O atacante aplica um drible desconcertante no zagueiro, que cai sentado na entrada da área. Avança, tira o goleiro da jogada com um incrível drible de corpo. A torcida fica de pé, pronta para festejar o gol de placa. Mas, surpreendentemente, o atacante faz três enbaixadinhas, curva-se e encaixa a bola na nuca. Em seguida, pega a redonda com as mãos e a arremessa para dentro do gol. O juiz, então, apita, marcando o toque, e anula tudo.
Pergunto: O que essa jogada inisitada tem a ver com o samba?
Respondo objetivamente: Mostra o excesso de preocupação com a “evolução” do espetáculo em detrimento de sua essência.
Tentarei explicar melhor. Se não me engano, a invasão da arte circense no samba começou com a comissão de frente formada pelas rãs da Intrépida Troupe, que inaugurava a Apoteose Brasileira (Villa-Lobos) da Mocidade, em 1999. Desde então, diversas agremiações têm recorrido a números circenses para dar maior dinâmica a setores estratégicos do desfile, notadamente às alegorias.

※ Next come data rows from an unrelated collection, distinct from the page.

(** * waveform: the batch rendering command, embedded and verified

    A shallow embedding of [cmd/waveform/waveform.go]: the colour parsing
    ([hexToRGB]), the flag driven rendering policy, and the batch loop of
    [main] that reads a JSON envelope from standard input, renders every
    request whose function is "waveform" and prints the responses.

    Go strings and byte slices are sequences of 8-bit bytes; both are
    embedded as [string] (a list of [ascii]).  Unsigned machine integers are
    embedded as [Z] with the wrap-around written out. *)

From Stdlib Require Import ZArith List String Ascii Bool Lia.
Import ListNotations.

Local Open Scope string_scope.
Local Open Scope Z_scope.

(** ** Bytes *)

(** The numeric value of a byte, and the byte of a number (Go's [byte(x)]
    conversion truncates to the low 8 bits). *)
Definition byte (c : ascii) : Z := Z.of_N (N_of_ascii c).

Definition chr (z : Z) : ascii := ascii_of_N (Z.to_N (z mod 256)).

Definition uint8 (z : Z) : Z := z mod 2 ^ 8.

Definition uint64 (z : Z) : Z := z mod 2 ^ 64.

Definition len (s : string) : Z := Z.of_nat (String.length s).
Lemma SkipSpace_token r input :
  fmt.isSpace r = false -> fmt.SkipSpace (r :: input) = inr (r :: input).
Proof.
  intros Hr. destruct (notSpace_not_newline _ Hr) as [H10 H13].
  cbn [fmt.SkipSpace].
  apply Z.eqb_neq in H10, H13. rewrite H10, H13, Hr. reflexivity.
Qed.

Lemma expectNewline_blank ws input :
  forallb blank ws = true ->
  fmt.expectNewline (ws ++ input) = fmt.expectNewline input.
Proof.
  induction ws as [|r ws IH]; [reflexivity|].
  cbn [forallb]. intros [Hr Hws]%andb_true_iff.
  destruct (blank_space _ Hr) as [Hs Hn].
  cbn [app fmt.expectNewline].
  apply Z.eqb_neq in Hn. rewrite Hn, Hs. exact (IH Hws).
Qed.

(** White space after the value is accepted. *)
Lemma expectNewline_trailing rest ws :
  forallb blank ws = true ->
  fmt.expectNewline (rest ++ ws) = fmt.expectNewline rest.
Proof.
  intros Hws. induction rest as [|r rest IH].
  - rewrite app_nil_l, <- (app_nil_r ws), expectNewline_blank by exact Hws.
    reflexivity.
  - cbn [app fmt.expectNewline]. rewrite IH. reflexivity.
Qed.
(** *** Recommendations, insights and counts *)

(** X8. A recurring-issue recommendation is emitted for a metric exactly
    when more than two of the stored anomalies carry that metric, and it
    reports their number; an urgent-investigation recommendation is emitted
    exactly when a critical anomaly is stored. *)
Theorem recurring_and_urgent_recommendations (self : detector) :
  (forall m,
     (exists r, In r (generate_anomaly_recommendations self)
                /\ r_type r = recurring_anomaly m)
     <-> 2 < List.length (of_metric m (anomalies self))) /\
  (forall m r,
     In r (generate_anomaly_recommendations self) ->
     r_type r = recurring_anomaly m ->
     r_count r = Some (List.length (of_metric m (anomalies self)))
     /\ r_priority r = p_high) /\
  ((exists r, In r (generate_anomaly_recommendations self)
              /\ r_type r = urgent_investigation)
   <-> get_critical_anomalies self <> []).
Proof.
  unfold generate_anomaly_recommendations.
  set (urgent := match get_critical_anomalies self with
                 | [] => []
                 | _ :: _ => _
                 end).
  set (spikes := map _ (firstn 3 (get_critical_anomalies self))).
  assert (U : forall r, In r urgent -> r_type r = urgent_investigation).
  { subst urgent. destruct (get_critical_anomalies self);
      intros r []; subst; try reflexivity. contradiction. }
  assert (S : forall r, In r spikes ->
                        r_type r = spike_investigation
                        \/ r_type r = drop_investigation).
  { subst spikes. intros r Hr. apply in_map_iff in Hr.
    destruct Hr as (a & <- & _). destruct (Float.gtb _ _); auto. }
  assert (R : forall r m,
             (In r (flat_map
                      (fun kv : string * list anomaly =>
                         let (metric, anomalies_list) := kv in
                         if 2 <? List.length anomalies_list
                         then [{| r_type := recurring_anomaly metric;
                                  r_priority := p_high;
                                  r_count :=
                                    Some (List.length anomalies_list);
                                  r_detail := None |}]
                         else [])
                      (by_metric (anomalies self)))
              /\ r_type r = recurring_anomaly m)
             <-> 2 < List.length (of_metric m (anomalies self))
                 /\ r = {| r_type := recurring_anomaly m;
                           r_priority := p_high;
                           r_count :=
                             Some (List.length
                                     (of_metric m (anomalies self)));
                           r_detail := None |}).
  { intros r m. rewrite in_flat_map. split.
    - intros [([m' g] & Hg & Hr) Ht].
      apply by_metric_In in Hg. destruct Hg as [-> _].
      destruct (2 <? _) eqn:E; [|destruct Hr].
      destruct Hr as [<-|[]]. simpl in Ht. injection Ht as ->.
      apply Nat.ltb_lt in E. auto.
    - intros [Hl ->]. split; [|reflexivity].
      exists (m, of_metric m (anomalies self)). split.
      + apply by_metric_In. split; [reflexivity|].
        intro E. rewrite E in Hl. simpl in Hl. lia.
      + apply Nat.ltb_lt in Hl. rewrite Hl. now left. }
  split; [|split].
  - intro m. split.
    + intros (r & Hr & Ht). apply in_app_or in Hr.
      destruct Hr as [Hr|Hr]; [apply U in Hr; congruence|].
      apply in_app_or in Hr. destruct Hr as [Hr|Hr].
      * apply (proj1 (R r m)). auto.
      * apply S in Hr. destruct Hr; congruence.
    + intro Hl. eexists. split.
      * apply in_or_app. right. apply in_or_app. left.
        apply (proj2 (R _ m)). split; [exact Hl|reflexivity].
      * reflexivity.
  - intros m r Hr Ht. apply in_app_or in Hr.
    destruct Hr as [Hr|Hr]; [apply U in Hr; congruence|].
    apply in_app_or in Hr. destruct Hr as [Hr|Hr].
    + destruct (proj1 (R r m) (conj Hr Ht)) as [_ ->]. auto.
    + apply S in Hr. destruct Hr; congruence.
  - split.
    + intros (r & Hr & Ht) E. apply in_app_or in Hr.
      destruct Hr as [Hr|Hr].
      * subst urgent. rewrite E in Hr. destruct Hr.
      * apply in_app_or in Hr. destruct Hr as [Hr|Hr].
        -- apply in_flat_map in Hr. destruct Hr as ([m g] & _ & Hr).
           destruct (2 <? _); [|destruct Hr].
           destruct Hr as [<-|[]]. discriminate Ht.
        -- apply S in Hr. destruct Hr; congruence.
    + intro Hne. subst urgent.
      destruct (get_critical_anomalies self) as [|a l]; [congruence|].
      eexists. split; [left; reflexivity|reflexivity].
Qed.
(** * minicontratos: the span ledger, its hashing, its contract view, its
    verifier and the span extraction, embedded in Rocq.

    Sources embedded here:
    - [src/lib/crypto.ts]   (hashing, signing, credential encryption),
    - [src/lib/database.ts] (IndexedDB stores, [querySpans]) and
      [src/lib/ledger.ts]   ([appendToLedger], [updateContractFromSpans],
      [verifyLedger]),
    - [src/lib/llm.ts]      ([extractSpansFromResponse]),
    - [src/types/*.ts]      (the records).

    Conventions.  A JavaScript string is a [string] whose characters are
    UTF-16 code units below 256; where the whole range of code units matters
    (the credential round trip) a string is a list of code units.  A
    [Uint8Array] is a [list byte].  A JavaScript number is a [Z]: only
    integers are modelled, and of them those a number holds exactly and
    prints digit by digit (absolute value below 2^53).  An [async] function
    is run to completion: the program has a single writer and awaits every
    call, so a call is a function from the stores before it to the stores
    after it, in the [result] monad when it can reject.

    The stores hold values of the types the program declares for them
    ([Span], [Contract], [Identity], [Session]).  TypeScript does not check
    what [JSON.parse] returns, so the running program can be handed an
    object that lacks a field of its type; such objects are outside the
    model.  What this leaves out is said at the functions concerned
    ([querySpans], [getAllContracts], [appendSpan]). *)

From Stdlib Require Import String Ascii List ZArith NArith Bool Lia Permutation.
From Stdlib Require Import DecimalString Sorted.
From Stdlib.Strings Require Import Byte.
Import ListNotations.
Local Open Scope list_scope.
Local Open Scope string_scope.

Set Implicit Arguments.
Set Warnings "-register-all".

(* ================================================================== *)
(** * Exceptions and the result monad *)
(* ================================================================== *)

(** The exceptions the modelled code can meet. *)
Inductive Exception : Type :=
| ConstraintError      (* IndexedDB: [add] on a key that exists *)
| InvalidAccessError   (* WebCrypto: key of the wrong type or usage *)
| OperationError       (* WebCrypto: AES-GCM authentication failure *)
| InvalidCharacterError (* [atob] on a string that is not base64 *)
| SyntaxError          (* [JSON.parse] *)
| TypeError.           (* property read on [null] or [undefined] *)

Inductive result (A : Type) : Type :=
| Ok (a : A)
| Throw (e : Exception).

Arguments Ok {A} a.
Arguments Throw {A} e.

Definition bind {A B : Type} (m : result A) (k : A -> result B) : result B :=
  match m with
  | Ok a => k a
  | Throw e => Throw e
  end.

Notation "x <- m ;; k" := (bind m (fun x => k))
  (at level 61, m at next level, right associativity).

(** [try { m } catch { h }]. *)
Definition try_catch {A : Type} (m : result A) (h : Exception -> A) : A :=
  match m with
  | Ok a => a
  | Throw e => h e
  end.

Nada contra. Creio que tanto o samba como a arte circense descendem do talento nato e, portanto, sempre encontrarão pontos comuns para caminharem juntos. Isso é louvável porque incentiva as Escolas a descobrirem novos valores nas suas comunidades. Não faz muito tempo, a Porto da Pedra chegou a manter uma escolinha de circo para os jovens de São Gonçalo, lembram-se?
O que me preocupa é o excessivo apoio aos artistas do circo, em detrimento dos artistas do samba. Acróbatas e malabaristas arrancam aplausos; passistas, no entanto, levam o público ao delírio.
Aos acróbatas e malabaristas reserva-se o nobre espaço da comissão de frente e das alegorias; aos passistas é atribuída a responsabilidade de preencher os buracos que se formam atrás da bateria e o que abre quando os ritmistas se recolhem no segundo boxe. Será que não existem outros espaços mais nobres além desses?
Temo que, dentro de pouco tempo, nossos jovens tenham mais estímulo em fazer malabarismos e acrobacias do que em desenvolver a arte que carregam nos pés. E, então, veremos nossos craques na cara do gol, tentando, bisonhamente, fazer gols com as mãos.